Commercialisti Fvg per un corretto uso dei Fondi Ue

11 Febbraio 2019

UDINE. Rafforzare e migliorare i controlli di primo livello per contenere il fenomeno delle frodi comunitarie del nostro Paese. È il fronte sul quale sono impegnati i commercialisti italiani con un progetto, ideato dal Consigliere Nazionale Marcella Galvani e promosso dal Consiglio Nazionale dei commercialisti, istituito al Ministero della Giustizia, al quale hanno garantito il loro pieno sostegno il Comitato per la lotta contro le frodi nei confronti dell’Unione Europea (Colaf), istituito al Dipartimento delle politiche europee della Presidenza del Consiglio dei ministri e l’Agenzia per la Coesione Territoriale insieme alla Segreteria Tecnica Pra.

“I Commercialisti svolgeranno l’attività di verifica e certificazione sui fondi strutturali Ue in Friuli Venezia Giulia – osserva Alberto Maria Camilotti presidente dell’Odcec di Udine – a tutela della fede pubblica per evitare le frodi e le false attestazioni. Si tratta di finanziamenti che nel solo Friuli superano i 30 milioni di euro di risorse erogate sul territorio. A livello nazionale sono oltre 3 miliardi e mezzo di finanziamenti. Il ruolo dei professionisti coinvolti sin dall’inizio nell’attività sarà fondamentale per garantire il buon esito del finanziamento che spesso viene revocato per difetti istruttori e nei controlli”.
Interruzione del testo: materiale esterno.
(* ===== verification/ProxyCache.v ===== *)
(** * The cache as the proxy uses it (proxy/proxycache.go, [processECS] and
      [cacheWorks] of proxy/proxy.go)

    Which cache a request uses, looking it up, storing the response for the
    scope the upstream gave it, and the subnet sent to upstreams. *)

From S2P Require Import Prelude NetIP DnsMsg RefDns GlCache NetUtil Cache CacheFacts CacheSpec Ecs Upstreams.
From S2P Require Import Parallel Exchange Stats Context.

Section ProxyCache.
Context {DL : DnsLib} {GC : GlCache} {NU : NetUtil}.
(** The setting [p.enableEDNSClientSubnet]. *)
Context (enableEDNSClientSubnet : bool).

(** [pc] is [p.cache]. *)
Definition cacheForContext (pc : option cache) (d : DNSContext) : option cache :=
  match d_Custom d with
  | Some cu => match cu_cache cu with Some c => Some c | None => pc end
  | None => pc
  end.

(** The changed cache in its place. *)
Definition put_cache (c : cache) (pc : option cache) (d : DNSContext) : option cache * DNSContext :=
  match d_Custom d with
  | Some cu =>
      match cu_cache cu with
      | Some _ => (pc, set_Custom (Some (mkCustom (cu_upstream cu) (Some c))) d)
      | None => (Some c, d)
      end
  | None => (Some c, d)
  end.

Definition cloneIPNet (n : option IPNet) : option IPNet :=
  match n with
  | None => None
  | Some n => Some (mkIPNet (IPNet_IP n) (IPNet_Mask n))
  end.

(** The reduced clone that the optimistic resolver works on. *)
Definition minCtxClone (d : DNSContext) : DNSContext :=
  mkCtx None (cloneIPNet (ReqECS d)) (d_Custom d) None (Req d) None ProtoNone zero_prefix AddrZero 0 0
    (IsPrivateClient d) false false false.

(** Whether the response comes from the cache, the context and the cache after
    the lookup, and the context and key of the background refresh, if one is
    started. *)
Definition replyFromCache (pc : option cache) (now : Time) (d : DNSContext)
    : go (bool * DNSContext * option cache * option (DNSContext * bytes)) :=
  let! c := deref (cacheForContext pc d) in
  let! (lk, c') :=
    match enableEDNSClientSubnet, ReqECS d with
    | true, Some ecs => getWithSubnet c now (Req d) (Some ecs)
    | _, _ => get c now (Req d)
    end in
  let '(pc, d) := put_cache c' pc d in
  match lk_item lk with
  | None => Ret (false, d, pc, None)
  | Some ci =>
      let d := set_stats (Some (cachedQueryStatistics (ci_u ci))) (set_Res (Some (ci_m ci)) d) in
      let refresh := if optimistic c && lk_expired lk then Some (minCtxClone d, default [] (lk_key lk)) else None in
      Ret (true, d, pc, refresh)
  end.

Definition cacheResp (pc : option cache) (now : Time) (d : DNSContext) : go (option cache * DNSContext) :=
  let! c := deref (cacheForContext pc d) in
  let! req := deref (Req d) in
  let! c' :=
    if negb enableEDNSClientSubnet then set c now req (Res d) (d_Upstream d)
    else
      let! res := deref (Res d) in
      match ecsFromMsg res, ReqECS d with
      | Some (ecs, scope), Some reqECS =>
          let '(ones, bits) := Mask_Size (IPNet_Mask ecs) in
          let '(reqOnes, _) := Mask_Size (IPNet_Mask reqECS) in
          if negb (IP_Equal (IP_Mask (IPNet_IP ecs) (IPNet_Mask ecs))
                     (IP_Mask (IPNet_IP reqECS) (IPNet_Mask reqECS)))
             || negb (ones =? reqOnes)
          then Ret c
          else
            let ecs :=
              if scope <? reqOnes then
                let mask := CIDRMask scope bits in mkIPNet (IP_Mask (IPNet_IP ecs) mask) mask
              else ecs in
            setWithSubnet c now req (Res d) (d_Upstream d) (Some ecs)
      | None, Some _ => setWithSubnet c now req (Res d) (d_Upstream d) (Some (mkIPNet None None))
      | _, None => set c now req (Res d) (d_Upstream d)
      end in
  Ret (put_cache c' pc d).

Definition ClearCache (pc : option cache) : go (option cache) :=
  match pc with
  | None => Ret None
  | Some c =>
      let! c := clearItems c in
      let! c := clearItemsWithSubnet c in
      Ret (Some c)
  end.

Definition cacheWorks (pc : option cache) (d : DNSContext) : go bool :=
  let custom_cache := match d_Custom d with Some cu => cu_cache cu | None => None end in
  match d_Custom d, custom_cache with
  | Some _, None => Ret false
  | _, _ =>
      match pc, custom_cache with
      | None, None => Ret false
      | _, _ =>
          if negb (bool_decide (RequestedPrivateRDNS d = zero_prefix)) then Ret false
          else let! req := deref (Req d) in Ret (negb (CheckingDisabled (Hdr req)))
      end
  end.

(** [cliIP] is [p.ednsAddr]. *)
Definition processECS (cliIP : IP) (d : DNSContext) : go DNSContext :=
  let! req := deref (Req d) in
  let pass :=
    match ecsFromMsg req with
    | Some (ecs, _) => if negb (fst (Mask_Size (IPNet_Mask ecs)) =? 0) then Some ecs else None
    | None => None
    end in
  match pass with
  | Some ecs => Ret (set_ReqECS (Some ecs) d)
  | None =>
      let '(cliAddr, cliIP) :=
        match cliIP with
        | None => (ClientAddr d, AsSlice (ClientAddr d))
        | Some b => (AddrFromSlice b, cliIP)
        end in
      if negb (IsSpecialPurpose cliAddr) then
        let '(subnet, req) := setECS req cliIP 0 in
        Ret (set_ReqECS (Some subnet) (set_Req (Some req) d))
      else Ret d
  end.
End ProxyCache.

(** ** Facts *)

(** [net] is the network of the first [m] bits of [a]. *)
Definition denotes (net : IPNet) (a : bytes) (m : Z) : Prop :=
  IPNet_Mask net = CIDRMask m (8 * len a) /\ length (slice (IPNet_IP net)) = length a
  /\ mask_bytes (slice (IPNet_IP net)) m = mask_bytes a m.

Definition ip_length (a : bytes) : Prop := length a = 4%nat \/ length a = 16%nat.

Section ProxyCacheFacts.
Context {DL : DnsLib} {DLaws : DnsLaws} {GC : GlCache} {NU : NetUtil}.

Lemma IP_Equal_same_length a b :
  length a = length b -> IP_Equal (Some a) (Some b) = bool_decide (a = b).
Proof. intros Hl. unfold IP_Equal. rewrite !slice_Some, Hl, Nat.eqb_refl. reflexivity. Qed.

Lemma CIDRMask_ip a n :
  ip_length a -> 0 <= n <= 8 * len a -> CIDRMask n (8 * len a) = Some (cidr_loop (length a) n).
Proof. intros Hl Hn. apply CIDRMask_slice; [exact Hl|exact Hn]. Qed.

Lemma Mask_Size_ip a n :
  ip_length a -> 0 <= n <= 8 * len a -> Mask_Size (CIDRMask n (8 * len a)) = (n, 8 * len a).
Proof. intros Hl Hn. apply Mask_Size_CIDR; [|exact Hn]. destruct Hl as [-> | ->]; auto. Qed.

(** A response is cached only for the network its upstream answered for.
    With client subnets on, for a request with the subnet [a/n] whose response
    has a subnet option of the same family, the response is stored for the
    network of the first [min scope n] bits of [a], if the option repeats the
    subnet of the request, and is not stored at all otherwise. *)
Theorem cacheResp_scope (pc : option cache) (now : Time) (d : DNSContext) (c : cache) (req res : Msg)
    (a a' : bytes) (n n' scope : Z)
    (Hc : cacheForContext pc d = Some c) (Hreq : Req d = Some req) (Hres : Res d = Some res)
    (Hecs : ReqECS d = Some (mkIPNet (Some a) (CIDRMask n (8 * len a))))
    (Hopt : ecsFromMsg res = Some (mkIPNet (Some a') (CIDRMask n' (8 * len a')), scope))
    (Ha : ip_length a) (Ha' : length a' = length a) (Hw : wf_bytes a) (Hw' : wf_bytes a')
    (Hn : 0 <= n <= 8 * len a) (Hn' : 0 <= n' <= 8 * len a) (Hs : 0 <= scope) :
  if bool_decide (mask_bytes a' n' = mask_bytes a n /\ n' = n)
  then exists net, denotes net a (Z.min scope n)
       /\ cacheResp true pc now d
          = let! c' := setWithSubnet c now req (Some res) (d_Upstream d) (Some net) in Ret (put_cache c' pc d)
  else cacheResp true pc now d = Ret (put_cache c pc d).
Proof.
  unfold cacheResp. rewrite Hc, Hreq, Hres. cbn [deref gbind negb]. rewrite Hopt, Hecs. cbn [IPNet_IP IPNet_Mask].
  assert (Hl' : ip_length a') by (unfold ip_length; rewrite Ha'; exact Ha).
  rewrite (Mask_Size_ip a n), (Mask_Size_ip a' n') by (auto; rewrite ?Ha'; auto).
  rewrite !IP_Mask_cidr_eq by (auto; rewrite ?Ha'; auto).
  rewrite IP_Equal_same_length by (rewrite !mask_bytes_length; exact Ha').
  destruct (bool_decide_reflect (mask_bytes a' n' = mask_bytes a n)) as [He|He]; cbn [negb orb].
  2: { rewrite bool_decide_false by tauto. reflexivity. }
  destruct (Z.eqb_spec n' n) as [->|Hne]; cbn [negb].
  2: { rewrite bool_decide_false by tauto. reflexivity. }
  rewrite bool_decide_true by tauto. destruct (Z.ltb_spec scope n) as [Hlt|Hge].
  - rewrite Z.min_l by lia. eexists. split; [|reflexivity]. cbn [IPNet_IP IPNet_Mask].
    rewrite IP_Mask_cidr_eq by (auto; rewrite ?Ha'; lia). unfold denotes. cbn [IPNet_IP IPNet_Mask].
    rewrite slice_Some, mask_bytes_length, Ha'. split; [reflexivity|]. split; [reflexivity|].
    rewrite mask_bytes_twice by (auto; lia). rewrite <- (mask_bytes_twice a' n scope), He by (auto; lia).
    apply mask_bytes_twice; auto; lia.
  - rewrite Z.min_r by lia. eexists. split; [|reflexivity]. unfold denotes. cbn [IPNet_IP IPNet_Mask].
    rewrite slice_Some, Ha'. auto.
Qed.

(** The context with another client. *)
Definition with_client (a : Addr) (d : DNSContext) : DNSContext :=
  mkCtx (d_Upstream d) (ReqECS d) (d_Custom d) (queryStatistics d) (Req d) (Res d) (d_Proto d)
    (RequestedPrivateRDNS d) a (RequestID d) (udpSize d) (IsPrivateClient d) (adBit d) (hasEDNS0 d) (doBit d).

(** Two addresses in the same network: the first 24 bits of IPv4 addresses and
    the first 56 bits of IPv6 addresses. *)
Definition same_network (a1 a2 : Addr) : Prop :=
  wf_ip (AsSlice a1) /\ wf_ip (AsSlice a2)
  /\ let '(b1, n1) := ecs_prefix (AsSlice a1) in
     let '(b2, n2) := ecs_prefix (AsSlice a2) in
     n1 = n2 /\ mask_bytes b1 n1 = mask_bytes b2 n2.

(** [setECS] in terms of the bits it sends. *)
Lemma setECS_eq m ip scope :
  wf_ip ip ->
  let '(b, n) := ecs_prefix ip in
  setECS m ip scope
  = (mkIPNet (Some (mask_bytes b n)) (CIDRMask n (8 * len b)),
     insert_option (EDNS0_SUBNET EDNS0SUBNET (if n =? 24 then 1 else 2) n scope (Some (mask_bytes b n))) m).
Proof.
  intros [Hw Hl]. unfold setECS, ecs_prefix, defaultECSv4, defaultECSv6, IPv4BitLen, IPv6BitLen.
  destruct (To4 ip) as [ip4|] eqn:E4.
  - pose proof (To4_Some_length _ _ E4) as H4. change 32 with (8 * Z.of_nat 4).
    rewrite <- H4, IP_Mask_cidr_eq by lia. reflexivity.
  - destruct ip as [b|]; [|cbn in Hl; lia]. rewrite slice_Some in *.
    assert (length b = 16%nat) as H16.
    { unfold To4 in E4. rewrite slice_Some in E4. destruct Hl as [Hl|Hl]; [|exact Hl]. rewrite Hl in E4. discriminate. }
    change 128 with (8 * Z.of_nat 16). rewrite <- H16, IP_Mask_cidr_eq by lia. reflexivity.
Qed.

Lemma setECS_network m scope a1 a2 :
  same_network a1 a2 -> setECS m (AsSlice a1) scope = setECS m (AsSlice a2) scope.
Proof.
  intros (H1 & H2 & He). pose proof (setECS_eq m _ scope H1) as E1. pose proof (setECS_eq m _ scope H2) as E2.
  assert (Hlen : forall ip b n, wf_ip ip -> ecs_prefix ip = (b, n) -> len b = if n =? 24 then 4 else 16).
  { intros ip b n [_ Hl]. unfold ecs_prefix. destruct (To4 ip) as [ip4|] eqn:E4; intros [= <- <-]; cbn.
    - rewrite (To4_Some_length _ _ E4). reflexivity.
    - unfold To4 in E4. destruct Hl as [Hl|Hl]; rewrite Hl in *; [|reflexivity].
      cbn in E4. subst ip. discriminate Hl. }
  pose proof (Hlen (AsSlice a1)) as L1. pose proof (Hlen (AsSlice a2)) as L2.
  destruct (ecs_prefix (AsSlice a1)) as [b1 n1], (ecs_prefix (AsSlice a2)) as [b2 n2].
  destruct He as [<- Hm]. rewrite E1, E2, Hm, (L1 b1 n1 H1 eq_refl), (L2 b2 n1 H2 eq_refl). reflexivity.
Qed.

(** What the proxy sends upstream about the client tells nothing but its
    network: the request and the subnet after [processECS] are the same for any
    two client addresses in the same /24 (IPv4) or /56 (IPv6) that are not
    special-purpose, and for a special-purpose address, or when the client gave
    a subnet of its own, the request is not changed at all. *)
Theorem processECS_discloses_network (d : DNSContext) (req : Msg) (a1 a2 : Addr)
    (Hreq : Req d = Some req) (Hn : same_network a1 a2)
    (Hs : IsSpecialPurpose a1 = IsSpecialPurpose a2) :
  exists d1 d2, processECS None (with_client a1 d) = Ret d1 /\ processECS None (with_client a2 d) = Ret d2
    /\ Req d1 = Req d2 /\ ReqECS d1 = ReqECS d2
    /\ (IsSpecialPurpose a1 = true \/ (exists ecs s, ecsFromMsg req = Some (ecs, s) /\ fst (Mask_Size (IPNet_Mask ecs)) <> 0)
        -> Req d1 = Some req).
Proof.
  unfold processECS. cbn [with_client Req ClientAddr]. rewrite Hreq. cbn [deref gbind].
  destruct (ecsFromMsg req) as [[ecs s]|].
  - destruct (Z.eqb_spec (fst (Mask_Size (IPNet_Mask ecs))) 0) as [Hz|Hz]; cbn [negb].
    + rewrite <- Hs, (setECS_network req 0 a1 a2 Hn). destruct (IsSpecialPurpose a1); cbn [negb].
      * do 2 eexists. do 2 (split; [reflexivity|]). cbn. rewrite Hreq. auto.
      * destruct (setECS req (AsSlice a2) 0) as [subnet req'].
        do 2 eexists. do 2 (split; [reflexivity|]). cbn. split; [reflexivity|]. split; [reflexivity|].
        intros [|(ecs' & s' & [= <- <-] & ?)]; [discriminate|contradiction].
    + do 2 eexists. do 2 (split; [reflexivity|]). cbn. auto.
  - rewrite <- Hs, (setECS_network req 0 a1 a2 Hn). destruct (IsSpecialPurpose a1); cbn [negb].
    + do 2 eexists. do 2 (split; [reflexivity|]). cbn. auto.
    + destruct (setECS req (AsSlice a2) 0) as [subnet req'].
      do 2 eexists. do 2 (split; [reflexivity|]). cbn. split; [reflexivity|]. split; [reflexivity|].
      intros [|(ecs' & s' & ? & _)]; discriminate.
Qed.
End ProxyCacheFacts.

Module ProxyCacheExamples.
Definition q : Msg :=
  mkMsg (mkMsgHdr 1 false 0 false false true false false false false 0) false [mkQ (str "a.") 1 1] [] [] [].
Definition ctx : DNSContext :=
  set_ReqECS (Some (mkIPNet (Some [198; 51; 100; 0]) (CIDRMask 24 32)))
    (set_Req (Some q) (newDNSContext ProtoUDP None (Addr4 [198; 51; 100; 7]) 1)).
(** A response for the /20 of the client. *)
Definition answer : Msg :=
  insert_option (EDNS0_SUBNET EDNS0SUBNET 1 24 20 (Some [198; 51; 100; 0])) (SetRcode empty_msg q 0).
Definition pc : option cache := Some (newCache (mkCacheConfig 0 0 0 true false)).
End ProxyCacheExamples.
Import ProxyCacheExamples.

Lemma cacheResp_scope_witness :
  exists net, denotes net [198; 51; 100; 0] 20
    /\ cacheResp true pc 0 (set_Res (Some answer) ctx)
       = let! c' := setWithSubnet (newCache (mkCacheConfig 0 0 0 true false)) 0 q (Some answer) None (Some net) in
         Ret (put_cache c' pc (set_Res (Some answer) ctx)).
Proof.
  pose proof (cacheResp_scope pc 0 (set_Res (Some answer) ctx) (newCache (mkCacheConfig 0 0 0 true false)) q answer
    [198; 51; 100; 0] [198; 51; 100; 0] 24 24 20 eq_refl eq_refl eq_refl eq_refl eq_refl (or_introl eq_refl) eq_refl) as H.
  apply H; [repeat constructor; discriminate|repeat constructor; discriminate|cbn; lia|cbn; lia|lia].
Defined.

Lemma processECS_discloses_network_witness :
  exists d1 d2, processECS None (with_client (Addr4 [198; 51; 100; 7]) ctx) = Ret d1
    /\ processECS None (with_client (Addr4 [198; 51; 100; 200]) ctx) = Ret d2
    /\ Req d1 = Req d2 /\ ReqECS d1 = ReqECS d2.
Proof.
  destruct (processECS_discloses_network ctx q (Addr4 [198; 51; 100; 7]) (Addr4 [198; 51; 100; 200]))
    as (d1 & d2 & H1 & H2 & Hr & He & _).
  - reflexivity.
  - repeat split; try (repeat constructor; discriminate); left; reflexivity.
  - reflexivity.
  - exists d1, d2. auto.
Defined.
Sul fronte dell’utilizzo dei fondi strutturali Ue, ed in particolare sull’attività di controllo, si è costituito il tavolo di confronto tecnico tra gli Ordini dei Commercialisti ed il Colaf ed è stata avviata una fase sperimentale con le regioni Friuli Venezia Giulia, Umbria e Calabria, che hanno aderito all’iniziativa anche in un’ottica di rafforzamento della capacità amministrativa ed hanno inserito il progetto nei rispettivi Pra (Piani di Rafforzamento Amministrativo). L’iniziativa mira a snellire, velocizzare e rendere più efficienti i controlli per contribuire al miglioramento delle attività di prevenzione delle frodi comunitarie e ridurre al minimo gli errori e le altre irregolarità che si riscontrano sull’utilizzo dei Fondi Ue.

Il progetto messo a punto dai commercialisti in collaborazione con il Colaf e l’Agenzia per la Coesione prevede la creazione di una sezione di iscritti all’Albo dei commercialisti, esperti in gestione e controllo dei programmi cofinanziati con Fondi strutturali, che andranno a svolgere le attività di controllo di primo livello, utilizzando standard omogenei da applicare su tutto il territorio nazionale. La materia è oggi disciplinata da un quadro normativo molto articolato, che risponde a regole sia comunitarie, sia nazionali che regionali, rendendo elevato il rischio di confondere i vari piani e di incorrere anche in errori e omissioni che in alcuni casi portano alla revoca del finanziamento. Una volta individuate le procedure di controllo standardizzate, sarà introdotto un sistema di verifica anche sulle attività di controllo svolte dai commercialisti, per monitorare in itinere la tempestività e la correttezza del loro operato.

Un altro importante obiettivo del progetto consiste nella possibilità, per le Amministrazioni titolari dei Programmi cofinanziati, di procedere con la selezione immediata dei controllori con affidamento degli incarichi a chiamata, cioè senza bando, e a rotazione. Il secondo step del progetto prevede infatti la formazione specialistica dei commercialisti interessati a svolgere le attività di controllo di primo livello, in modo da individuare un elenco di esperti in materia su tutto il territorio nazionale.